WASHINGTON (Oct. 2)
The State Department continued to refuse to say Friday whether it would grant a visa to Yasir Arafat, head of the Palestine Liberation Organization, if he decides to address the United Nations General Assembly this fall. “He has not applied for a visa,” State Department spokeswoman Phyllis Oakley said. “We don’t speculate on hypothetical cases.”
Her comments came after 51 senators sent a letter Thursday to Secretary of State George Shultz urging him to deny a visa to Arafat. A similar letter was being circulated in the House by Rep. Jack Kemp (R-N.Y.)

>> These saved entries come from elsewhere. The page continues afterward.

Lemma field_Y_range (f : string) (y : Z) :
  field_Y f = Some y ->
  0 <= y <= 9999 /\ String.length f = 4%nat /\ dashless f = true.
Proof.
  destruct f as [|a [|b [|c [|d [|e f]]]]]; simpl; try discriminate.
  destruct (digit a) as [na|] eqn:Ha; [| discriminate].
  destruct (digit b) as [nb|] eqn:Hb; [| discriminate].
  destruct (digit c) as [nc|] eqn:Hc; [| discriminate].
  destruct (digit d) as [nd|] eqn:Hd; [| discriminate].
  intros [= <-].
  pose proof (digit_range _ _ Ha). pose proof (digit_range _ _ Hb).
  pose proof (digit_range _ _ Hc). pose proof (digit_range _ _ Hd).
  rewrite (digit_not_dash _ _ Ha), (digit_not_dash _ _ Hb),
    (digit_not_dash _ _ Hc), (digit_not_dash _ _ Hd).
  repeat split; simpl; lia.
Qed.

Lemma split_dash_dashless (f : string) :
  dashless f = true -> split_dash f = [f].
Proof.
  induction f as [|c f IH]; [reflexivity |].
  simpl. intros [Hc Hf]%andb_true_iff.
  apply negb_true_iff in Hc. now rewrite Hc, IH.
Qed.

Lemma split_dash_app (f rest : string) :
  dashless f = true ->
  split_dash (f +:+ "-" +:+ rest) = f :: split_dash rest.
Proof.
  induction f as [|c f IH]; [reflexivity |].
  simpl. intros [Hc Hf]%andb_true_iff.
  apply negb_true_iff in Hc. now rewrite Hc, IH.
Qed.

Lemma split_dash_fields (a b c : string) :
  dashless a = true -> dashless b = true -> dashless c = true ->
  split_dash (a +:+ "-" +:+ b +:+ "-" +:+ c) = [a; b; c].
Proof.
  intros Ha Hb Hc.
  now rewrite !split_dash_app, split_dash_dashless by assumption.
Qed.

Lemma make_date_valid (y m d : Z) (dt : date) :
  make_date y m d = Some dt ->
  valid y m d = true /\ dt = {| year := y; month := m; day := d |}.
Proof.
  unfold make_date. destruct (valid y m d); [| discriminate].
  now intros [= <-].
Qed.

Lemma pad2_day (d : Z) :
  1 <= d <= 31 -> field_d (pad2 d) = Some d /\ dashless (pad2 d) = true.
Proof.
  intros Hd.
  assert (forallb (fun n => match field_d (pad2 n) with
                            | Some v => v =? n
                            | None => false
                            end && dashless (pad2 n)) (seqZ 1 31) = true)
    as Hall by (vm_compute; reflexivity).
  rewrite forallb_forall in Hall.
  assert (In d (seqZ 1 31)) as Hin
    by (apply list_elem_of_In, elem_of_seqZ; lia).
  apply Hall, andb_true_iff in Hin as [Hf Hdash].
  destruct (field_d (pad2 d)); [| discriminate].
  apply Z.eqb_eq in Hf. now subst.
Qed.

Lemma pad2_month (m : Z) :
  1 <= m <= 12 -> field_m (pad2 m) = Some m /\ dashless (pad2 m) = true.
Proof.
  intros Hm.
  assert (forallb (fun n => match field_m (pad2 n) with
                            | Some v => v =? n
                            | None => false
                            end && dashless (pad2 n)) (seqZ 1 12) = true)
    as Hall by (vm_compute; reflexivity).
  rewrite forallb_forall in Hall.
  assert (In m (seqZ 1 12)) as Hin
    by (apply list_elem_of_In, elem_of_seqZ; lia).
  apply Hall, andb_true_iff in Hin as [Hf Hdash].
  destruct (field_m (pad2 m)); [| discriminate].
  apply Z.eqb_eq in Hf. now subst.
Qed.

Lemma year_text_field (y : Z) :
  1000 <= y <= 9999 ->
  field_Y (year_text y) = Some y /\ dashless (year_text y) = true.
Proof.
  intros Hy.
  assert (forallb (fun n => match field_Y (year_text n) with
                            | Some v => v =? n
                            | None => false
                            end && dashless (year_text n)) (seqZ 1000 9000) = true)
    as Hall by (vm_compute; reflexivity).
  rewrite forallb_forall in Hall.
  assert (In y (seqZ 1000 9000)) as Hin
    by (apply list_elem_of_In, elem_of_seqZ; lia).
  apply Hall, andb_true_iff in Hin as [Hf Hdash].
  destruct (field_Y (year_text y)); [| discriminate].
  apply Z.eqb_eq in Hf. now subst.
Qed.

Lemma valid_ranges (y m d : Z) :
  valid y m d = true -> 1 <= y <= 9999 /\ 1 <= m <= 12 /\ 1 <= d <= 31.
Proof.
  unfold valid, days_in_month. intros H. bools.
  repeat split; try lia.
  repeat match goal with
         | H : context [if ?c then _ else _] |- _ => destruct c
         end; lia.
Qed.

Among the signers of the Senate letter were the two vice presidential candidates, Sens. Lloyd Bentsen (D-Texas) and Dan Quayle (R-Ind.). The letter was initiated by Sens. Charles Grassley (R-Iowa), Patrick Leahy (D-Vt.), Dennis DeConcini (D-Ariz.) and Alfonse D’Amato (R-N.Y.)
“Arafat should be denied access to our as a tool of foreign policy,” the Senate letter said.
It also demanded that Arafat meet the conditions the United States has set since 1975 for contacts with the PLO — recognition of Israel’s right to exist and acceptance of U.N. Security Council Resolutions 242 and 338.
There has been a great deal of speculation that Arafat wants to address the General Assembly, probably in November, but he has so far not confirmed this.
The 1947 U.N. Headquarters Agreement requires the United States not to “impose any impediments to transit” for people coming to the United Nations for official business.
Under this agreement, Arafat was allowed to come to New York in 1974 to address the General Assembly, which he did wearing a pistol strapped to his side.
However, Reagan administration officials have maintained that despite the headquarters agreement, they can deny a visa to anyone considered to “pose a security threat.”
This right was exercised in September when the State Department refused a visa to Carlos Tunnermann, whose credentials as Nicaragua’s ambassador to Washington had been withdrawn earlier this year.